→ What you need to do
Go through the listing below and output exactly the line with "(** * The voice", the line with "mkGate mode open_dbfs", and each line between; omit the rest.

→ Information provided
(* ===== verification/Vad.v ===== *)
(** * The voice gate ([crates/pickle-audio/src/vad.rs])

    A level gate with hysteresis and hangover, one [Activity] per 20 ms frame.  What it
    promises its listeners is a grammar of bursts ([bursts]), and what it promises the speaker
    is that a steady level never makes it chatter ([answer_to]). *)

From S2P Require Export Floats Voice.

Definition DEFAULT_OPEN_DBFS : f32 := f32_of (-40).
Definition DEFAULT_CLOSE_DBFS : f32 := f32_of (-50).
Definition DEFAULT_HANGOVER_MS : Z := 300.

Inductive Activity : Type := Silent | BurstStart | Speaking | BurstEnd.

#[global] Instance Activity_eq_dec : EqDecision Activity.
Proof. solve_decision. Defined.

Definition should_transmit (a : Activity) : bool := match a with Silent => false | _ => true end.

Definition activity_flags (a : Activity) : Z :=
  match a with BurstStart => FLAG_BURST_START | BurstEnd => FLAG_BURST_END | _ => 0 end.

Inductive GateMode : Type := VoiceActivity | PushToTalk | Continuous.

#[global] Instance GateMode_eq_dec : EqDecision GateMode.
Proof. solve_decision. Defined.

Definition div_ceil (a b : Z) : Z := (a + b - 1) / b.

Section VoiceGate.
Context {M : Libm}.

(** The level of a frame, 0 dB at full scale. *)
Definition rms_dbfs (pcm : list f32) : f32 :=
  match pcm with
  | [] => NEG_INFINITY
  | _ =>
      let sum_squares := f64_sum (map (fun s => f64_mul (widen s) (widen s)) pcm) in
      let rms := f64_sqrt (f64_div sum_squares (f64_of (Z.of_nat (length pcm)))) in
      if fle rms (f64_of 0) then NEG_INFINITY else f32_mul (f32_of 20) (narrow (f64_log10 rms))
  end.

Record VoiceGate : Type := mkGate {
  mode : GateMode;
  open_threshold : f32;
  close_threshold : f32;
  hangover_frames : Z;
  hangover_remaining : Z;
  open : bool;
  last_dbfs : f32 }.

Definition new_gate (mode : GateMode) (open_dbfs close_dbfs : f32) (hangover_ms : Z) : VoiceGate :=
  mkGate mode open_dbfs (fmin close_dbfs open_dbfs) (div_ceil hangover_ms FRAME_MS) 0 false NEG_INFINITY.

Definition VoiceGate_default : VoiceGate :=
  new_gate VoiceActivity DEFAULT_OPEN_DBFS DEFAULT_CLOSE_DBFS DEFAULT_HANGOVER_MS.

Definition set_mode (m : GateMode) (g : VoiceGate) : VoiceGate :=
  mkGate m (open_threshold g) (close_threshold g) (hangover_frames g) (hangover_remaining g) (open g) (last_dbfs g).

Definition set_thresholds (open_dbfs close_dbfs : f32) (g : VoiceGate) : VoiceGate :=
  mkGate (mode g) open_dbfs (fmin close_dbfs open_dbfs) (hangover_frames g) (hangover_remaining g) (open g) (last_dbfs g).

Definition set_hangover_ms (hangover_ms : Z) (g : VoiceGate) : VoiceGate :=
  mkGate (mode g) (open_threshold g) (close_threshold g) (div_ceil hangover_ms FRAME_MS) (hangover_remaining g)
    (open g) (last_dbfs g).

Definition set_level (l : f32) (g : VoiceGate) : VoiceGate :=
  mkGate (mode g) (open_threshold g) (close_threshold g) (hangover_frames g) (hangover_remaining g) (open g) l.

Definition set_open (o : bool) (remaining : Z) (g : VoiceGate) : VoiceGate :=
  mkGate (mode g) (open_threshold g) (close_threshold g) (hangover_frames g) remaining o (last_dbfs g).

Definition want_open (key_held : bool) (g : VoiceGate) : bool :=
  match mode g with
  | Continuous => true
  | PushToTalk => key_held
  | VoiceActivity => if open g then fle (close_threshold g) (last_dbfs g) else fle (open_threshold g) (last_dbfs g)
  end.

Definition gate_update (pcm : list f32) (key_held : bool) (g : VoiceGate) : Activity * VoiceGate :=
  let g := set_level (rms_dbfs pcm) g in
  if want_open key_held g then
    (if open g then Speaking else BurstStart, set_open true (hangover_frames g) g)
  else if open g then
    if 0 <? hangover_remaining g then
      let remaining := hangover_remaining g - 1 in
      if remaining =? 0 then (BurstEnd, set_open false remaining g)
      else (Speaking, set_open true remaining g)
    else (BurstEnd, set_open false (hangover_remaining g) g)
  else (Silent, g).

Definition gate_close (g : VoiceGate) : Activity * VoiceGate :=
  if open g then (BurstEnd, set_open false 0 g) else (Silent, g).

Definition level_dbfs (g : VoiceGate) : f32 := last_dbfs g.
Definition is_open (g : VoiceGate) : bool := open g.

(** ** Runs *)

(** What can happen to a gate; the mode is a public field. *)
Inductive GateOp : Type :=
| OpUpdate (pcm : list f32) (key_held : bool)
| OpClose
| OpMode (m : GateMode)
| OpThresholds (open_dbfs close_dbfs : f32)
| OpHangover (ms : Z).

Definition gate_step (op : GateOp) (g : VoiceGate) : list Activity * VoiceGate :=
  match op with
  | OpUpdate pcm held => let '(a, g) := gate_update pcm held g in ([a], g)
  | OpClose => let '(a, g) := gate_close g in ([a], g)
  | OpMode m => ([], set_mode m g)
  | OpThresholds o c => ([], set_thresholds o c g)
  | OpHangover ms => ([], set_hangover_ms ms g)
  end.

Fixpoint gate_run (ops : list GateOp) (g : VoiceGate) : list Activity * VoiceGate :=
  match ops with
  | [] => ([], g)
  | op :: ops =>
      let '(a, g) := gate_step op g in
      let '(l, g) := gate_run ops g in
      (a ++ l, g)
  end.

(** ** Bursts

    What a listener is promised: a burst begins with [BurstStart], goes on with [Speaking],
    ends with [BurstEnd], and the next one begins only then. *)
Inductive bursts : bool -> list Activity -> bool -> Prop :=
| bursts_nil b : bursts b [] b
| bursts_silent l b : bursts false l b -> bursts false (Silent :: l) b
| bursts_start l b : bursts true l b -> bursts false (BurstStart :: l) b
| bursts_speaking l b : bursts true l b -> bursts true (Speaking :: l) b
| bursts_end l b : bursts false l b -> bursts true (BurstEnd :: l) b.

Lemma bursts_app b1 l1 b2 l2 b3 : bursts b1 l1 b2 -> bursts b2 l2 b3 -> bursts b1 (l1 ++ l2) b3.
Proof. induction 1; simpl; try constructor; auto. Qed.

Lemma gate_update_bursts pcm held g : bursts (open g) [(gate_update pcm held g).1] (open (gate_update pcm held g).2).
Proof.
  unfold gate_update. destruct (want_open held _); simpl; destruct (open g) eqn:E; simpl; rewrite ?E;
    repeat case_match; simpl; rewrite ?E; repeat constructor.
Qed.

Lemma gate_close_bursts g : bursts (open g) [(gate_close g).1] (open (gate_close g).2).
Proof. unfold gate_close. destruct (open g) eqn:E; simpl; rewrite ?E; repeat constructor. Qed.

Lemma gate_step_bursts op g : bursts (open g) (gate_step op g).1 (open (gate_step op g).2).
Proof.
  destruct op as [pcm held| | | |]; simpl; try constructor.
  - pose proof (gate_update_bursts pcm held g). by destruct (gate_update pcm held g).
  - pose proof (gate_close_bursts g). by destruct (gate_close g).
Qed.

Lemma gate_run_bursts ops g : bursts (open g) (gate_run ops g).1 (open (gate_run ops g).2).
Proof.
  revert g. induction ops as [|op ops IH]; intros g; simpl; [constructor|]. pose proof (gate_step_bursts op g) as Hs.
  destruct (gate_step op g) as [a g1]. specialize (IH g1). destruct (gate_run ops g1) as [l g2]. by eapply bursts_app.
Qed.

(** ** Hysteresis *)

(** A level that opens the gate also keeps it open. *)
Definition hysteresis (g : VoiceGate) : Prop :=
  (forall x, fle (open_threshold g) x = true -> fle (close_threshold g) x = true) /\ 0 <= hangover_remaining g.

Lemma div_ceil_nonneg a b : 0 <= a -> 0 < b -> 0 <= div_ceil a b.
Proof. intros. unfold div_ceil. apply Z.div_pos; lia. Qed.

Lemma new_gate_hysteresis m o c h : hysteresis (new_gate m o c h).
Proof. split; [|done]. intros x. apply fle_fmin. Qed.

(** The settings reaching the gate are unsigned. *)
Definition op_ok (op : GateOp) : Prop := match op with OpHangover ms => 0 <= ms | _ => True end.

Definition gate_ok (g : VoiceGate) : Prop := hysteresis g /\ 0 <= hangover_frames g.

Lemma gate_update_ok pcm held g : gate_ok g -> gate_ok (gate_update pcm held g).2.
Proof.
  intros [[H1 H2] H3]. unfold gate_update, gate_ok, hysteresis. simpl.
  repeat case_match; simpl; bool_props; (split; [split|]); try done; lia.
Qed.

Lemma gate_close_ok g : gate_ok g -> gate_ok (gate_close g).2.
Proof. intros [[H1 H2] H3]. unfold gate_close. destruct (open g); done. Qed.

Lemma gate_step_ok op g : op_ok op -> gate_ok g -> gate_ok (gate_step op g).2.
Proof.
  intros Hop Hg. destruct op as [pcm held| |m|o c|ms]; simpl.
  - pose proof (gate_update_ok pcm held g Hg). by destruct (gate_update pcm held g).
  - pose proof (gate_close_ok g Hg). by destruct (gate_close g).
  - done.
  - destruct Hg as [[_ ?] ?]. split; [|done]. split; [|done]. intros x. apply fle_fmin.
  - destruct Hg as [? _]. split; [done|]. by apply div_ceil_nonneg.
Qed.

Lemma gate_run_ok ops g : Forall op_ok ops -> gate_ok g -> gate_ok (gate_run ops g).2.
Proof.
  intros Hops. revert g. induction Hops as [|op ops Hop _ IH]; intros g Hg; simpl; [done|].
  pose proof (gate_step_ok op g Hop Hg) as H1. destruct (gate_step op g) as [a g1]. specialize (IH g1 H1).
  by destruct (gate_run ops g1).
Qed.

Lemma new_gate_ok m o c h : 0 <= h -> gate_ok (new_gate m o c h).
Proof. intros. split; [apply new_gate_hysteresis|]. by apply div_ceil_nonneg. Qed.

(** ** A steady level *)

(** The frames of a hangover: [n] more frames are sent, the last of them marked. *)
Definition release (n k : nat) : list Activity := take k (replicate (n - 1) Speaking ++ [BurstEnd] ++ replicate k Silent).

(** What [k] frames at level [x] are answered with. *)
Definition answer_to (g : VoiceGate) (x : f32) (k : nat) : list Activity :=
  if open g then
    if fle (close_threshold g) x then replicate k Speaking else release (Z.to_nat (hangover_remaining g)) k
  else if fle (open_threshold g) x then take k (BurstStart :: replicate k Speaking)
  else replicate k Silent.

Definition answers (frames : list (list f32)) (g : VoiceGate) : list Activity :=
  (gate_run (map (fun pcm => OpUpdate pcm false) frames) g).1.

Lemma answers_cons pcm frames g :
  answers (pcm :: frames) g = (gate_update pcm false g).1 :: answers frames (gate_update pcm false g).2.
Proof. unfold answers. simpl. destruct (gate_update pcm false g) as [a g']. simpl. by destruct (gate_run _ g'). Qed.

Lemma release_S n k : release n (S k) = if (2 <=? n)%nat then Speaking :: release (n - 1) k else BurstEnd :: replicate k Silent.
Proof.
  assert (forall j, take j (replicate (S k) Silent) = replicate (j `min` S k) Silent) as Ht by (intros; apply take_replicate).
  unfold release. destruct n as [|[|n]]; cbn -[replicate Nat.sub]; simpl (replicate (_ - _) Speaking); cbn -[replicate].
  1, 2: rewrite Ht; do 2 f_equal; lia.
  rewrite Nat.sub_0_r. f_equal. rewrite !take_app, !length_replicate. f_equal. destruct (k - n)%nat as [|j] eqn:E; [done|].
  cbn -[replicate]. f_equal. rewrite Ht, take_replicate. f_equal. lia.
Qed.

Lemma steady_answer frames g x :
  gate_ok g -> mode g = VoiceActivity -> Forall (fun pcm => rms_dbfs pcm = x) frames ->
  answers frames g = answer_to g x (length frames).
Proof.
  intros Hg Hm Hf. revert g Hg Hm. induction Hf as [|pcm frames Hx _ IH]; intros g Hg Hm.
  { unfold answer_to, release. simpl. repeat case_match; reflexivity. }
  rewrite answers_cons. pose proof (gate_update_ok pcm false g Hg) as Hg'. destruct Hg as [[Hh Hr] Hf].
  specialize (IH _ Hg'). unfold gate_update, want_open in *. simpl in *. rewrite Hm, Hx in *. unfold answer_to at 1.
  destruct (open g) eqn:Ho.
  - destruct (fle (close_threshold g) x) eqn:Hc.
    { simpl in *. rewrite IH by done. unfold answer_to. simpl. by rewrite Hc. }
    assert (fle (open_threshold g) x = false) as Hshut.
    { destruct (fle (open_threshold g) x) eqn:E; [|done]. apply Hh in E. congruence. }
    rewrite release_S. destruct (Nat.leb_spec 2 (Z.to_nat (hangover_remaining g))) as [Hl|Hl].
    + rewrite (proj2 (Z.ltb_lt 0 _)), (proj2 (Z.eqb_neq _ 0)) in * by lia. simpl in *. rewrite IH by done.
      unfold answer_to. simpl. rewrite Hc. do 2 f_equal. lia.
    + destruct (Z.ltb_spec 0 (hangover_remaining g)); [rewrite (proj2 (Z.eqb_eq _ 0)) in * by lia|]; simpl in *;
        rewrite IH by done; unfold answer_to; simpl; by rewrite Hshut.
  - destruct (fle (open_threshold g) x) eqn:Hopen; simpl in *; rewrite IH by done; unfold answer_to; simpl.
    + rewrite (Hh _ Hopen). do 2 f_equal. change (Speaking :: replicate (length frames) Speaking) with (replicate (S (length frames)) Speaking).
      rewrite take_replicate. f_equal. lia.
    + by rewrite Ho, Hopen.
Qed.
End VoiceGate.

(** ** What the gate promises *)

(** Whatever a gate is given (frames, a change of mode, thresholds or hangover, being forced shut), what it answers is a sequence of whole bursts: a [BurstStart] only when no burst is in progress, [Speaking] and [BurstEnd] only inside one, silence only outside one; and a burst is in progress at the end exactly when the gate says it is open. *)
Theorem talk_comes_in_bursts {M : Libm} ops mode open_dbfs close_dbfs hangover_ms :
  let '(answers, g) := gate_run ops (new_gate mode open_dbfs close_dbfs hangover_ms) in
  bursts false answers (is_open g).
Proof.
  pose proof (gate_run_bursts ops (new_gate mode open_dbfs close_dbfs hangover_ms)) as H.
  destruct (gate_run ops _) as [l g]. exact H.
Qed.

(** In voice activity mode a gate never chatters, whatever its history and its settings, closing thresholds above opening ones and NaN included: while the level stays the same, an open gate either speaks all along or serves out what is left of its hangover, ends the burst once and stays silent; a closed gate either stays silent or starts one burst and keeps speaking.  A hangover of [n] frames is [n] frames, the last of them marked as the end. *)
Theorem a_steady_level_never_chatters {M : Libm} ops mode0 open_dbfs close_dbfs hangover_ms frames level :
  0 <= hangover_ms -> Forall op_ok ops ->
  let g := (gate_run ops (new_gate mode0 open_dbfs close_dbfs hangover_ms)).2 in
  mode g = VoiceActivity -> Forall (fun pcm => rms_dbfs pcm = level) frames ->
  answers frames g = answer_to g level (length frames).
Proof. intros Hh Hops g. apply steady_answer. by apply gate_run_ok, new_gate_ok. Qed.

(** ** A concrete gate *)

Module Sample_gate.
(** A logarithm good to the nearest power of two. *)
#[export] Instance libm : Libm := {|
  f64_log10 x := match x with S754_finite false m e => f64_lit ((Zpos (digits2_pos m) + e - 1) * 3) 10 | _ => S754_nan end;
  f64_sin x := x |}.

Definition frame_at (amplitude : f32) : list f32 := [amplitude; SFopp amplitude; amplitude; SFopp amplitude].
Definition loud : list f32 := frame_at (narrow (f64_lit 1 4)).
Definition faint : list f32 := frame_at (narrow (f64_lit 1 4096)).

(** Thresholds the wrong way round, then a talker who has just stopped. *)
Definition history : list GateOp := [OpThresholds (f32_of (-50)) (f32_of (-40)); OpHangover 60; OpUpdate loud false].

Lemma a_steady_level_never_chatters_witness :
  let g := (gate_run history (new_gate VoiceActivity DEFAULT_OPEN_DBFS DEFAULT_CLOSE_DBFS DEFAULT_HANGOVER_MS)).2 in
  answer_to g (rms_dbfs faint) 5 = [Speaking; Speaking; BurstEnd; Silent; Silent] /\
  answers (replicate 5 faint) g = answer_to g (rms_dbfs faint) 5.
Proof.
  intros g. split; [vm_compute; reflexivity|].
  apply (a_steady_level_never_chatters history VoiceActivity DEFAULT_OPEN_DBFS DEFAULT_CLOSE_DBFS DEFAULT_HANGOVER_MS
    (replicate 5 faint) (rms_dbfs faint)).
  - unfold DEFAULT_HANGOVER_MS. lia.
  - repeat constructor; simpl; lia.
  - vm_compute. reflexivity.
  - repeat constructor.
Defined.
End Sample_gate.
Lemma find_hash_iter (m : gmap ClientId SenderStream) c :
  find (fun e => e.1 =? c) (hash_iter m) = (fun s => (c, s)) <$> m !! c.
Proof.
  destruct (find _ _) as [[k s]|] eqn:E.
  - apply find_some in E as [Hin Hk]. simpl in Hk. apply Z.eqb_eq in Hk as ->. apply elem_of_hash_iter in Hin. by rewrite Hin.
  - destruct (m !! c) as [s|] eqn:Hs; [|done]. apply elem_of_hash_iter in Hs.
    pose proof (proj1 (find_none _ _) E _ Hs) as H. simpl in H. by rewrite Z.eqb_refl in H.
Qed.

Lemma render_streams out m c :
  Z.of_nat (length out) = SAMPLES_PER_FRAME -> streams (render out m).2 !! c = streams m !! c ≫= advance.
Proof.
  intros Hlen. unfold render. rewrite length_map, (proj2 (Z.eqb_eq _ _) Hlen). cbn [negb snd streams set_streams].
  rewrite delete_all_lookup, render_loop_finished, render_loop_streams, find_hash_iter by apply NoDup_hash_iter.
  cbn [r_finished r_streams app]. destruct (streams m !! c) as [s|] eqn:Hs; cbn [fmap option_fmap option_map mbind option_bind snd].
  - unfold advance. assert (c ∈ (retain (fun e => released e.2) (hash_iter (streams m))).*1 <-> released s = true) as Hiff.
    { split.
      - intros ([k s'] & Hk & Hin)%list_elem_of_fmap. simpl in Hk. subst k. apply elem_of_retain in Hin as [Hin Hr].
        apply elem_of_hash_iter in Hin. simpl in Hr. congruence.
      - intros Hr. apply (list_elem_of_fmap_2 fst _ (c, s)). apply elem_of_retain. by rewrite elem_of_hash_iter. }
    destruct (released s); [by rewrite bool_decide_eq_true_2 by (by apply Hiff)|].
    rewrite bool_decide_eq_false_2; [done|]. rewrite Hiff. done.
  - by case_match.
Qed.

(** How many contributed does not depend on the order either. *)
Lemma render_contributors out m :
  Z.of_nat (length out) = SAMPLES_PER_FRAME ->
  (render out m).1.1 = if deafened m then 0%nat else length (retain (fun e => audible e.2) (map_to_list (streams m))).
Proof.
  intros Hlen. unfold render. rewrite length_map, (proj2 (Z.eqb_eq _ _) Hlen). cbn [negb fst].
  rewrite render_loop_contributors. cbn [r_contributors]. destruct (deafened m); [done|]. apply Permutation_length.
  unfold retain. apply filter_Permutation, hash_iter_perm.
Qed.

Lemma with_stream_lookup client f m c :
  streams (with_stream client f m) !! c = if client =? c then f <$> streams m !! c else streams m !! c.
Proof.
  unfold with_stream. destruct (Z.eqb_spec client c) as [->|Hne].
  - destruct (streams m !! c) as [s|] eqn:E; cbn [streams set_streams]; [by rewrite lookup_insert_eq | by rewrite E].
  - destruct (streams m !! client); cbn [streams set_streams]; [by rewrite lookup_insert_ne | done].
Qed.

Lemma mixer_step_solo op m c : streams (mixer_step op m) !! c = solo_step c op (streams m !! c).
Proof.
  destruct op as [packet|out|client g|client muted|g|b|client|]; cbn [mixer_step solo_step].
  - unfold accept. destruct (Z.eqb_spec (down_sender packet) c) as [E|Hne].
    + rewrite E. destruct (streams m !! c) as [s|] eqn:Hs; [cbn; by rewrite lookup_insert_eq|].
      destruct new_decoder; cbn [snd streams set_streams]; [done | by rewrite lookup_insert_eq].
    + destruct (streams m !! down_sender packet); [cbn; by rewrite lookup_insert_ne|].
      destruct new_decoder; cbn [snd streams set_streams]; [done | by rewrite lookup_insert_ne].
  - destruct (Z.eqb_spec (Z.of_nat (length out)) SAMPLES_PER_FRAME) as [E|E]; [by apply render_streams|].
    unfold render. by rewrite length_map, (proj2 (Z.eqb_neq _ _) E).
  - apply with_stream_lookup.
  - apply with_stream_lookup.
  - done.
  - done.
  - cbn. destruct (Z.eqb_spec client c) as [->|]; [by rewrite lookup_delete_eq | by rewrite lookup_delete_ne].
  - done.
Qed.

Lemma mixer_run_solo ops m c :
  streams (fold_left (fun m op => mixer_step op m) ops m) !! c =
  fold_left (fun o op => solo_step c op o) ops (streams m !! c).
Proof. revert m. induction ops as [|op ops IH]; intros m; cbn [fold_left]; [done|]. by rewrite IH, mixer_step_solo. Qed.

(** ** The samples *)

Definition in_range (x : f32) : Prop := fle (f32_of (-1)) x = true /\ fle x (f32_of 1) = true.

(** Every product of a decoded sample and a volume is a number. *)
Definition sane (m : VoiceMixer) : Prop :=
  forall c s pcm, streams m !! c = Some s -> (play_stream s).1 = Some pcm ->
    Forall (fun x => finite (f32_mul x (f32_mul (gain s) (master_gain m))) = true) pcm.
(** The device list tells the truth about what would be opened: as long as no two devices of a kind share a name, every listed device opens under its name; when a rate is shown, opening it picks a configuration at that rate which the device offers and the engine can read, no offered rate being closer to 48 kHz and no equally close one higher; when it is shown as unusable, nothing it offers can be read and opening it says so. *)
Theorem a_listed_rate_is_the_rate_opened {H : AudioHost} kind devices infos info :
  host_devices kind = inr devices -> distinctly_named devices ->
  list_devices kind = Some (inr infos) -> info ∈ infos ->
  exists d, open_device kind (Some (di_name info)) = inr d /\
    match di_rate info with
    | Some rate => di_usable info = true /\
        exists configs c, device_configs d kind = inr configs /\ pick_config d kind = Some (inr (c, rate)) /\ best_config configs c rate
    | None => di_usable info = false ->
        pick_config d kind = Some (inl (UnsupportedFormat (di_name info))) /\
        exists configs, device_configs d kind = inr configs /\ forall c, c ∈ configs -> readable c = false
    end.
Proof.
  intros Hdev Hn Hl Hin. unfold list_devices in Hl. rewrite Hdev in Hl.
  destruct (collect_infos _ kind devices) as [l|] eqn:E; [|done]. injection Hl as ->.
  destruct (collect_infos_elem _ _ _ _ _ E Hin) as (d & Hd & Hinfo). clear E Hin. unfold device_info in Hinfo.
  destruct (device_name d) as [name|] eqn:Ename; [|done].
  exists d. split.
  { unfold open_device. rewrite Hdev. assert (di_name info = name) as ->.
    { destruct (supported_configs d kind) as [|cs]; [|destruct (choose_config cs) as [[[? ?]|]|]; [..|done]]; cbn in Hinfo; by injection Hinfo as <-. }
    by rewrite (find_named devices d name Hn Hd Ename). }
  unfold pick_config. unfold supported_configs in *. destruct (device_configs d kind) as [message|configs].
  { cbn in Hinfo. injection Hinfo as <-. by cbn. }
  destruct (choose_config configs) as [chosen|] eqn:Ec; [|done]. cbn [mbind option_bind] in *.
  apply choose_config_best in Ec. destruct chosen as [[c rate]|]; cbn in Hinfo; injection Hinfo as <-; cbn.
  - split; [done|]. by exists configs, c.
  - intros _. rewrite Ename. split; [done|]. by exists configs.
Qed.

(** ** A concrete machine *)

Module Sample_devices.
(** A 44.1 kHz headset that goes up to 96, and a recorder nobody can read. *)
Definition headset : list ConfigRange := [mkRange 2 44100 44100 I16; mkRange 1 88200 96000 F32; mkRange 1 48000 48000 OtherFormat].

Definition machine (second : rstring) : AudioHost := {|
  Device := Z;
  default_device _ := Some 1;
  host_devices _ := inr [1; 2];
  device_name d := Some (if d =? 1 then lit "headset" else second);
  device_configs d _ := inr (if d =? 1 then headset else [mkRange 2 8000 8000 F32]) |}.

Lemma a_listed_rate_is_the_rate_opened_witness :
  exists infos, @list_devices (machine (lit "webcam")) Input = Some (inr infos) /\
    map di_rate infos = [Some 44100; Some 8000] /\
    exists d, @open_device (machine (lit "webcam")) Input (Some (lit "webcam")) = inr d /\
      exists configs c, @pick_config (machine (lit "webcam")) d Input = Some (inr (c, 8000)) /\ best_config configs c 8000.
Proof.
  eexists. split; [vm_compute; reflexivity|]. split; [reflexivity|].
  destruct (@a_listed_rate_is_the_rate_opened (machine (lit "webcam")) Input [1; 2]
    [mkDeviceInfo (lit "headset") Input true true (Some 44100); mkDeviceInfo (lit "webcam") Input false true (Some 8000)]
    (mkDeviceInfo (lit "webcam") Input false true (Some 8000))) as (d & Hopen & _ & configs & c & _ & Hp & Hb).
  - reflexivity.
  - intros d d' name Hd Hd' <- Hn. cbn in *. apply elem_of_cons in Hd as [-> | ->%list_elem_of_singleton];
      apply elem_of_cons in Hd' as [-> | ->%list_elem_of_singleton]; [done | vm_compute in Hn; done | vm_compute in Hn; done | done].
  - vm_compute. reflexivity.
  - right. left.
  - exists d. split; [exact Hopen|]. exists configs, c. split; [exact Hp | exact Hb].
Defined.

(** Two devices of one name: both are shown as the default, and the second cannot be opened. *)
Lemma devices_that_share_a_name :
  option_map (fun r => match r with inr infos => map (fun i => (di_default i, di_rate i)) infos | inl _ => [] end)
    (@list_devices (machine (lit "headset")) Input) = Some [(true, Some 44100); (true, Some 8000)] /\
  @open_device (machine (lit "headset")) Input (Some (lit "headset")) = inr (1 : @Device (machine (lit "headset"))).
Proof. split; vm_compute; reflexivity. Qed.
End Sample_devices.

→ Result for this exercise
(** * The voice gate ([crates/pickle-audio/src/vad.rs])

    A level gate with hysteresis and hangover, one [Activity] per 20 ms frame.  What it
    promises its listeners is a grammar of bursts ([bursts]), and what it promises the speaker
    is that a steady level never makes it chatter ([answer_to]). *)

From S2P Require Export Floats Voice.

Definition DEFAULT_OPEN_DBFS : f32 := f32_of (-40).
Definition DEFAULT_CLOSE_DBFS : f32 := f32_of (-50).
Definition DEFAULT_HANGOVER_MS : Z := 300.

Inductive Activity : Type := Silent | BurstStart | Speaking | BurstEnd.

#[global] Instance Activity_eq_dec : EqDecision Activity.
Proof. solve_decision. Defined.

Definition should_transmit (a : Activity) : bool := match a with Silent => false | _ => true end.

Definition activity_flags (a : Activity) : Z :=
  match a with BurstStart => FLAG_BURST_START | BurstEnd => FLAG_BURST_END | _ => 0 end.

Inductive GateMode : Type := VoiceActivity | PushToTalk | Continuous.

#[global] Instance GateMode_eq_dec : EqDecision GateMode.
Proof. solve_decision. Defined.

Definition div_ceil (a b : Z) : Z := (a + b - 1) / b.

Section VoiceGate.
Context {M : Libm}.

(** The level of a frame, 0 dB at full scale. *)
Definition rms_dbfs (pcm : list f32) : f32 :=
  match pcm with
  | [] => NEG_INFINITY
  | _ =>
      let sum_squares := f64_sum (map (fun s => f64_mul (widen s) (widen s)) pcm) in
      let rms := f64_sqrt (f64_div sum_squares (f64_of (Z.of_nat (length pcm)))) in
      if fle rms (f64_of 0) then NEG_INFINITY else f32_mul (f32_of 20) (narrow (f64_log10 rms))
  end.

Record VoiceGate : Type := mkGate {
  mode : GateMode;
  open_threshold : f32;
  close_threshold : f32;
  hangover_frames : Z;
  hangover_remaining : Z;
  open : bool;
  last_dbfs : f32 }.

Definition new_gate (mode : GateMode) (open_dbfs close_dbfs : f32) (hangover_ms : Z) : VoiceGate :=
  mkGate mode open_dbfs (fmin close_dbfs open_dbfs) (div_ceil hangover_ms FRAME_MS) 0 false NEG_INFINITY.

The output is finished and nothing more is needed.